Task goal: Present each line of the entries below that holds the word "BNull".

Provided information:
(* ===== verification/KvHash.v ===== *)
(** The hash engine (Project1_KVstore/src/kvs_hash.c): MAX_TABLE_SIZE buckets,
    each a singly linked chain that owns its nodes; a chain is the list of its
    nodes from the bucket's head pointer to NULL. *)
From S2P Require Import Prelude KvMem KvSpec.

Definition MAX_TABLE_SIZE : nat := 1024.

Record hashnode : Type := mk_node { node_key : charp; node_value : charp }.
(** [nodes] is NULL (the zeroed object), a live bucket array, or freed. *)
Inductive buckets : Type := BNull | BFreed | BLive (b : list (list hashnode)).
Record kvs_hash : Type := mk_hash { nodes : buckets; max_slots : nat; count : Z }.

(** ** The hash function *)

(** sum += (unsigned char)key[i] in unsigned int, over the bytes before NUL. *)
Fixpoint hash_sum (sum : Z) (key : string) : Z :=
  match key with
  | EmptyString => sum
  | String c key => hash_sum (u32 (sum + Z.of_N (Ascii.N_of_ascii c))) key
  end.

Definition _hash (key : cstr) (size : Z) : Z :=
  match key with
  | None => -1
  | Some key => if size <=? 0 then -1 else hash_sum 0 key mod size
  end.

(** ** Operations *)

Definition chain (idx : Z) : M kvs_hash (list hashnode) :=
  h ← get;
  match nodes h with
  | BNull => undef NullDeref
  | BFreed => undef DanglingDeref
  | BLive b => if idx <? 0 then undef OutOfBounds else from_opt OutOfBounds (b !! Z.to_nat idx)
  end.
Lemma walk_spec t key i nx nxc c P fuel :
  st_heap t !! c_loc c = Some (cell_node c nxc) → nxc i = next_at P nx i →
  linked (st_heap t) P nx → Forall (key_below key) P → stops (st_heap t) nx key i →
  (i < SKIPTABLE_MAX_LEVEL)%nat → (i < c_lvl c)%nat → (length P < fuel)%nat →
  wp (walk fuel (Some (c_loc c)) i key)
    (λ r t', t' = t ∧ r = Some (c_loc (pred i c P))) t.
Proof.
  intros Hc Hnx Hl HP Hs Hi. revert c nxc fuel Hc Hnx.
  induction P as [|c' P IH]; intros c nxc [|fuel] Hc Hnx Hlvl Hf; try (cbn in Hf; lia);
    cbn [walk length] in *.
  - apply wp_bind. eapply wp_forward; [done|done|]. rewrite (proj2 (Nat.ltb_lt _ _)) by done.
    rewrite Hnx. cbn [next_at]. unfold stops in Hs. destruct (nx i) as [l|]; [|done].
    destruct Hs as (n&k&Hn&Hk&Hlt). mem_step. eapply wp_load; [done|]. rewrite Hk. mem_step.
    apply wp_read_str. destruct (Z.ltb_spec (strcmp k key) 0) as [Hk'|]; [|done].
    by apply strcmp_lt in Hk'.
  - cbn [linked next_at pred] in *. destruct Hl as [Hc' Hl].
    apply Forall_cons in HP as [(k&Hk&Hlt) HP].
    destruct (Nat.ltb_spec i (c_lvl c')) as [Hi'|Hi'].
    + apply wp_bind. eapply wp_forward; [done|done|]. rewrite (proj2 (Nat.ltb_lt _ _)) by done.
      rewrite Hnx. mem_step. eapply wp_load; [done|]. cbn [sk_key cell_node]. rewrite Hk. mem_step.
      apply wp_read_str. rewrite (proj2 (Z.ltb_lt _ _)) by by apply strcmp_lt.
      eapply IH; eauto. lia.
    + eapply (IH Hl HP c nxc (S fuel)); eauto. lia.
Qed.

(** From the head, level after level, [update[i]] becomes the last node below
    the key that has level i, and the search ends at level 0's. *)
Fixpoint updates n (hc : cell) P (u : list (option loc)) : list (option loc) :=
  match n with
  | O => u
  | S i => updates i hc P (<[i:=Some (c_loc (pred i hc P))]> u)
  end.

Lemma descend_spec t key nx hc P n u :
  linked (st_heap t) (hc :: P) nx → Forall (key_below key) P →
  (∀ i, (i < n)%nat → stops (st_heap t) nx key i) →
  (n ≤ SKIPTABLE_MAX_LEVEL)%nat → c_lvl hc = SKIPTABLE_MAX_LEVEL →
  (length P ≤ size (st_heap t))%nat →
  wp (descend n (Some (c_loc (pred n hc P))) key u)
    (λ r t', t' = t ∧ r = (Some (c_loc (pred 0 hc P)), updates n hc P u)) t.
Proof.
  intros Hl HP Hs Hn Hlvl Hsz. revert u. induction n as [|i IH]; intros u; cbn [descend updates].
  { done. }
  mem_step. destruct (pred_split (S i) hc P) as (A&B&Heq&HB&HA).
  assert (i < c_lvl (pred (S i) hc P))%nat as Hi by (destruct HA as [[_ ->]|]; lia).
  assert (pred i hc P = pred i (pred (S i) hc P) B) as Hp.
  { destruct A as [|a A]; cbn in Heq.
    - injection Heq as Hp HPB. by rewrite <-Hp, <-HPB.
    - injection Heq as <- HPB. rewrite HPB at 1. by apply pred_app. }
  revert Heq Hp Hi. generalize (pred (S i) hc P). intros c Heq Hp Hi.
  rewrite Heq in Hl. apply linked_app in Hl as Hl'. destruct Hl' as (_&Hc&HlB).
  assert (Forall (key_below key) B) as HBk.
  { destruct A as [|a A]; cbn in Heq; injection Heq as -> ->; [done|].
    by apply Forall_app in HP as [_ [_ ?]%Forall_cons]. }
  assert (length B ≤ length P)%nat.
  { apply (f_equal length) in Heq. rewrite length_app in Heq. cbn in Heq. lia. }
  eapply wp_mono; [eapply walk_spec; eauto; try lia; apply Hs; lia|].
  intros r ? [-> ->]. rewrite <-Hp. apply IH; [|lia].
  intros; apply Hs; lia.
Qed.
Lemma length_updates n hc P u : length (updates n hc P u) = length u.
Proof. revert u. induction n as [|n IH]; intros u; cbn; [done|]. by rewrite IH, length_insert. Qed.
Lemma updates_lookup n hc P u i :
  (n ≤ length u)%nat →
  updates n hc P u !! i = if (i <? n)%nat then Some (Some (c_loc (pred i hc P))) else u !! i.
Proof.
  revert u. induction n as [|n IH]; intros u Hu; cbn [updates]; [done|].
  rewrite IH by (rewrite length_insert; lia).
  destruct (Nat.ltb_spec i n), (Nat.ltb_spec i (S n)); try lia; [done| |].
  - assert (i = n) as -> by lia. apply list_lookup_insert_eq. lia.
  - apply list_lookup_insert_ne. lia.
Qed.

(** ** The representation of a map *)

Record ent : Type := mk_ent { e_loc : loc; e_key : string; e_val : string; e_lvl : nat }.
Implicit Types (L : list ent) (e : ent).
Definition cell_of e : cell := mk_cell (e_loc e) (CStr (e_key e)) (CStr (e_val e)) (e_lvl e).
Definition head_cell (hd : loc) : cell := mk_cell hd CNull CNull SKIPTABLE_MAX_LEVEL.
Definition nil_nx : nat → option loc := λ _, None.
Definition pairs L : list (string * string) := (λ e, (e_key e, e_val e)) <$> L.

(** A table at level [lv] whose list is [L], sorted by key, in a memory that
    holds the head, the nodes of [L] and nothing else. *)
Record table_ok h (hd : loc) (lv : nat) L : Prop := {
  ok_linked : linked h (head_cell hd :: (cell_of <$> L)) nil_nx;
  ok_nodup : NoDup (c_loc <$> head_cell hd :: (cell_of <$> L));
  ok_cost : heap_cost skip_cost h = 1 + 3 * Z.of_nat (length L);
  ok_size : size h = S (length L);
  ok_sorted : StronglySorted str_lt (e_key <$> L);
  ok_level : (1 ≤ lv ≤ SKIPTABLE_MAX_LEVEL)%nat;
  ok_heights : Forall (λ e, 1 ≤ e_lvl e ≤ lv)%nat L }.

Definition table_of h hd lv L : kvs_skiptable := mk_table h (Some hd) lv (i32 (Z.of_nat (length L))).
Definition skip_repr (t : kvs_skiptable) (m : gmap string string) : Prop :=
  ∃ h hd lv L, t = table_of h hd lv L ∧ table_ok h hd lv L ∧ m = list_to_map (pairs L).
(* ===== verification/KvRbShape.v ===== *)
(** The red-black tree engine: how a heap represents a tree, and what reading,
    colouring and rotating do to the tree. *)
From S2P Require Import Prelude KvMem KvSpec KvRbtree.

(** ** Trees *)

(** Colour, address, key, value, left and right subtree of a node. *)
Inductive tree : Type :=
| Leaf
| Node (c : Z) (l : loc) (k v : string) (a b : tree).

Fixpoint locs (t : tree) : list loc :=
  match t with Leaf => [] | Node _ l _ _ a b => l :: locs a ++ locs b end.
Fixpoint inorder (t : tree) : list (string * string) :=
  match t with Leaf => [] | Node _ _ k v a b => inorder a ++ (k, v) :: inorder b end.
Definition color_of (t : tree) : Z := match t with Leaf => BLACK | Node c _ _ _ _ _ => c end.

(** The node with [a] on side [d] and [b] on the other. *)
Definition dnode (d : side) (c : Z) (l : loc) (k v : string) (a b : tree) : tree :=
  match d with Left => Node c l k v a b | Right => Node c l k v b a end.

(** A node above the focus, the focus being its child on side [f_side]. *)
Record frame : Type := mk_frame {
  f_side : side; f_color : Z; f_loc : loc; f_key : string; f_value : string; f_sib : tree }.
Definition plug1 (f : frame) (t : tree) : tree :=
  dnode (f_side f) (f_color f) (f_loc f) (f_key f) (f_value f) t (f_sib f).
(** The tree with [t] in the focus, the frames from the focus up to the root. *)
Fixpoint plug (fs : list frame) (t : tree) : tree :=
  match fs with [] => t | f :: fs => plug fs (plug1 f t) end.
Fixpoint flocs (fs : list frame) : list loc :=
  match fs with [] => [] | f :: fs => f_loc f :: locs (f_sib f) ++ flocs fs end.

Lemma locs_dnode d c l k v a b : locs (dnode d c l k v a b) ≡ₚ l :: locs a ++ locs b.
Proof. destruct d; cbn; solve_Permutation. Qed.
Lemma locs_plug fs t : locs (plug fs t) ≡ₚ flocs fs ++ locs t.
Proof.
  revert t. induction fs as [|f fs IH]; intros t; cbn [plug flocs]; [done|]. rewrite IH. unfold plug1.
  rewrite locs_dnode. cbn. solve_Permutation.
Qed.
Lemma dnode_other d c l k v a b : dnode (other d) c l k v a b = dnode d c l k v b a.
Proof. by destruct d. Qed.
Lemma plug_app fs gs t : plug (fs ++ gs) t = plug gs (plug fs t).
Proof. revert t. induction fs as [|f fs IH]; intros t; cbn; [done|]. apply IH. Qed.

Lemma length_flocs fs : (length fs ≤ length (flocs fs))%nat.
Proof. induction fs as [|f fs IH]; cbn; [lia|]. rewrite length_app. lia. Qed.
Lemma plug_ne_leaf fs t : t ≠ Leaf → plug fs t ≠ Leaf.
Proof. revert t. induction fs as [|f fs IH]; intros t Ht; cbn; [done|]. apply IH. unfold plug1. by destruct (f_side f). Qed.

(** ** Representation *)

Section shape.
Context (n : loc).
Abbreviation nl := (Some n).
Implicit Types (h X : gmap loc rbtree_node) (p q : option loc).

Definition ptr (t : tree) : option loc := match t with Leaf => nl | Node _ l _ _ _ _ => Some l end.
(** The node record with [a] on side [d] and [b] on the other. *)
Definition dn (d : side) (c : Z) (a b p : option loc) (k v : string) : rbtree_node :=
  match d with Left => mk_rb c b a p (CStr k) (CStr v) | Right => mk_rb c a b p (CStr k) (CStr v) end.
Fixpoint tr h p (t : tree) : Prop :=
  match t with
  | Leaf => True
  | Node c l k v a b =>
      h !! l = Some (mk_rb c (ptr b) (ptr a) p (CStr k) (CStr v)) ∧ tr h (Some l) a ∧ tr h (Some l) b
  end.
Definition par (fs : list frame) : option loc := match fs with [] => nl | f :: _ => Some (f_loc f) end.
(** The nodes above the focus, whose link into it is [q]. *)
Fixpoint cx h (fs : list frame) q : Prop :=
  match fs with
  | [] => True
  | f :: fs =>
      h !! f_loc f = Some (dn (f_side f) (f_color f) q (ptr (f_sib f)) (par fs) (f_key f) (f_value f)) ∧
      tr h (Some (f_loc f)) (f_sib f) ∧ cx h fs (Some (f_loc f))
  end.
Fixpoint rootp (fs : list frame) q : option loc :=
  match fs with [] => q | f :: fs => rootp fs (Some (f_loc f)) end.

(** The state [s] holds the tree [t]; [X] is the rest of its heap, the sentinel
    included. *)
Record rep (s : rbtree) X (t : tree) : Prop := {
  rep_tr : tr (rt_heap s) nl t;
  rep_root : rt_root s = ptr t;
  rep_nil : rt_nil s = nl;
  rep_nodup : NoDup (locs t);
  rep_out : ∀ l, l ∈ locs t → X !! l = None;
  rep_rest : ∀ l, l ∉ locs t → rt_heap s !! l = X !! l;
}.
(** The sentinel: black, and never the address of a node. *)
Definition has_nil X : Prop := ∃ p, X !! n = Some (mk_rb BLACK nl nl p CNull CNull).

Lemma ptr_dnode d c l k v a b : ptr (dnode d c l k v a b) = Some l.
Proof. by destruct d. Qed.
Lemma ptr_plug fs t : ptr (plug fs t) = rootp fs (ptr t).
Proof.
  revert t. induction fs as [|f fs IH]; intros t; cbn; [done|]. rewrite IH. unfold plug1. by rewrite ptr_dnode.
Qed.
Lemma tr_dnode h p d c l k v a b :
  tr h p (dnode d c l k v a b) ↔
  h !! l = Some (dn d c (ptr a) (ptr b) p k v) ∧ tr h (Some l) a ∧ tr h (Some l) b.
Proof. destruct d; cbn; tauto. Qed.
Lemma tr_plug h fs t : tr h nl (plug fs t) ↔ cx h fs (ptr t) ∧ tr h (par fs) t.
Proof.
  revert t. induction fs as [|f fs IH]; intros t; cbn [plug cx par]; [tauto|].
  rewrite IH. unfold plug1. rewrite ptr_dnode, tr_dnode. tauto.
Qed.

Written answer:
Inductive buckets : Type := BNull | BFreed | BLive (b : list (list hashnode)).
  | BNull => undef NullDeref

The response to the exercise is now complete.